Верещагин тоже впал в тяжкое раздумье. Бабушек он терпеть не мог с детства (тяжёлого и насыщенного борьбой за место под солнцем) и уже тогда считал их диверсантами, если честно. Подняв маузер, он прицелился в притолку и бабахнул.
Через пару секунд в дверях выросли три порученца.
— Так значитца, — буркнул Верещагин. — Поедете на станцию Берёзково. Вот такой лист искать будете, — дотянувшись до гостя, Верещагин потряс в воздухе пачкой текста. — Важнейшая вещь. Возможно от неё зависит судьба человечества… — он примолк, подумав, что всё-таки переборщил. Но своих ошибок графоман не признавал в принципе и продолжил: — Особое внимание на бабок обратите, которые на перроне семечками торгуют. Повадились, старые кочерги, из листо… кгхрм… важных бумаг кульки вертеть! Лист найти и доставить сюда.
— Батько, — поинтересовался Мишка, — а семечки куда?
— Конфисковать и съесть, — приказал Верещагин. — Шелуху накапливайте, мне Шамоэл бен Ноцерим обещал рецептик браж… экологически чистого горючего из шелухи подогнать. Святой человек, даром что жид… Вы ещё тут?! МАРШ!!!
Порученцы дематериализовались. Верещагин убрал пистолет и благодушно сказал гостю:
— Не робей, отрок. Найдут листок и вернут. Отужинаем, чем Иосиф Виссарионович послал? Ты водку-то пьёшь?
— Нет! — активно замотал головой принципиальный трезвенник Сказочник. — Мне Иосиф Виссарионович водку не слал! А бабка та давно заслуживала… Все их надо… — он чихнул. — Через дорожки переводить. Насильно и не через те, что надо. И на красный свет. Пускай буржуйские машины поразбиваются к чертовой бабушке… ну вот, опять бабушки! Таким образом, пионерский долг будет выполнен, а бабушки получат заслуженное наказание за долгую, полную смертных грехов жизнь.
Верещагин уважительно приоткрыл рот и даже крякнул от удовольствия.
— Соображаешь, — похвалил он. — Почти как я. Далеко пойдёшь. А пока пойдёшь со мной, ужинать.
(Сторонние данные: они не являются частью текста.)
(* ===== verification/Rv32imaSafe.v ===== *)
(** * The emulator stays inside its machine

    Types of the emulated state and the proof that a step of any instruction
    word, legal or not, keeps them and touches no memory of the host but the
    machine's. *)

From S2P Require Import Prelude Rv32ima.

(** ** Words *)

Definition word (z : Z) : Prop := 0 <= z < 2 ^ 32.

Lemma word_wrap z : word (u32 z).
Proof. apply wrap_range. lia. Qed.

Lemma word_bits z : 0 <= z -> (forall i, 32 <= i -> Z.testbit z i = false) -> word z.
Proof.
  intros Hz Hb. split; [done|]. destruct (decide (z = 0)) as [-> |Hne]; [done|].
  apply Z.log2_lt_pow2; [lia|]. destruct (Z_lt_le_dec (Z.log2 z) 32) as [|H]; [done|].
  specialize (Hb _ H). by rewrite Z.bit_log2 in Hb by lia.
Qed.

Lemma word_high z i : word z -> 32 <= i -> Z.testbit z i = false.
Proof. apply bits_above. Qed.

Lemma word_lor x y : word x -> word y -> word (Z.lor x y).
Proof.
  intros Hx Hy. apply word_bits; [apply Z.lor_nonneg; unfold word in *; lia|].
  intros i Hi. by rewrite Z.lor_spec, !word_high.
Qed.

Lemma word_lxor x y : word x -> word y -> word (Z.lxor x y).
Proof.
  intros Hx Hy. apply word_bits; [apply Z.lxor_nonneg; unfold word in *; lia|].
  intros i Hi. by rewrite Z.lxor_spec, !word_high.
Qed.

Lemma word_land_l x y : word x -> word (Z.land x y).
Proof.
  intros Hx. apply word_bits; [apply Z.land_nonneg; unfold word in *; lia|].
  intros i Hi. by rewrite Z.land_spec, word_high.
Qed.

Lemma word_land_r x y : word y -> word (Z.land x y).
Proof. intros. rewrite Z.land_comm. by apply word_land_l. Qed.

Lemma word_shiftr x k : 0 <= k -> word x -> word (Z.shiftr x k).
Proof.
  intros Hk Hx. apply word_bits; [apply Z.shiftr_nonneg; unfold word in *; lia|].
  intros i Hi. rewrite Z.shiftr_spec by lia. apply word_high; [done|lia].
Qed.

Lemma word_b2z b : word (Z.b2z b).
Proof. by destruct b. Qed.

Lemma word_div x y : word x -> 0 < y -> word (x / y).
Proof.
  unfold word. intros Hx Hy. split; [apply Z.div_pos; lia|].
  apply Z.le_lt_trans with x; [|lia]. apply Z.div_le_upper_bound; [lia|]. nia.
Qed.

Lemma word_mod x y : word y -> 0 < y -> word (x mod y).
Proof. unfold word. intros Hx Hy. pose proof (Z.mod_pos_bound x y). lia. Qed.

Lemma word_if (b : bool) x y : word x -> word y -> word (if b then x else y).
Proof. by destruct b. Qed.

Create HintDb rv discriminated.
#[export] Hint Resolve word_wrap word_lor word_lxor word_land_r word_land_l word_shiftr word_b2z word_if : rv.
#[export] Hint Extern 2 (word (Zpos _)) => (unfold word; lia) : rv.
#[export] Hint Extern 2 (word Z0) => (unfold word; lia) : rv.
#[export] Hint Extern 2 (word (Zpos _ + Zpos _)) => (unfold word; lia) : rv.
#[export] Hint Extern 2 (word (Zpos _ + Z0)) => (unfold word; lia) : rv.
#[export] Hint Extern 2 (0 <= _) => lia : rv.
Листы оставь тут, не тронут, у нас народ воспитанный… — и спохватился. — Э. Отрок. А ты вообще откуда и как обо мне узнал? — но это был вопрос благожелательный, Верещагин сделал приглашающий жест, направляясь к выходу из кабинета.
— Ну так кто же ж вас не знает, батюшка Олег Николаевич! — бряцнул лбом об пол Сказочник. — А помимо того, вы мне адрес давали там, на конференции, и просили зайти. Возможно, забыли…
В ожидании до опупения объетых семечками пацанов Сказочник прошел за Верещагиным…
Возможно, забыл, мысленно согласился Верещагин и выбросил этот вопрос из головы — двум вопросам сразу там было тесно, а его сейчас занимал ужин.
Стол, накрытый на веранде, потрясал чудовищной роскошью, от которой забились бы в истерике все западные врачи — враги холестерина и сторонники правильного питания. На это питание графоман чихать хотел. При появлении его с гостем группа гусляров грянула "Ой как во городе во славном", и Верещагин указал гостю на кресло с резной спинкой (резьба изображала побивание чеченцев морскими пехотинцами Черноморского Флота):
— Садись, отрок. Что на тебя глядит, то и ешь.
На гостя конкретно глядел жареный поросёнок, обложенный печёной картошкой, тушёным папоротником и грибами. Рядом стоял жбан с хлебным квасом и высились на деревянном блюде горячие пышки и пироги с зайчатиной.
— Кгхрммм… — проурчал Верещагин, придвигая к себе поднос с медвежьим окороком, фаршированным черемшой. — Ну вот значить… Хык! — ударом оказавшегося в руке большого ножа он отвалил кусок вместе с костью.
— Спасибо! — французский лоск спал со Сказочника мгновенно, едва только он — тоже ярый противник многоразличных диет — увидел обилие Верещагинского стола. Глядя прямо в умоляющие глаза несчастного поросенка, он сурово и неумолимо покачал головой и крепко схватился за нож. Родившийся под ну ооочень несчастливой звездой поросенок был разделан на восемь равных частей, одну из которых тут же и стал обгладывать Сказочник, жадно поглядывая на остальные.
— Значить! — поддвердил он. — Очень много значить для русского человека правильное питание!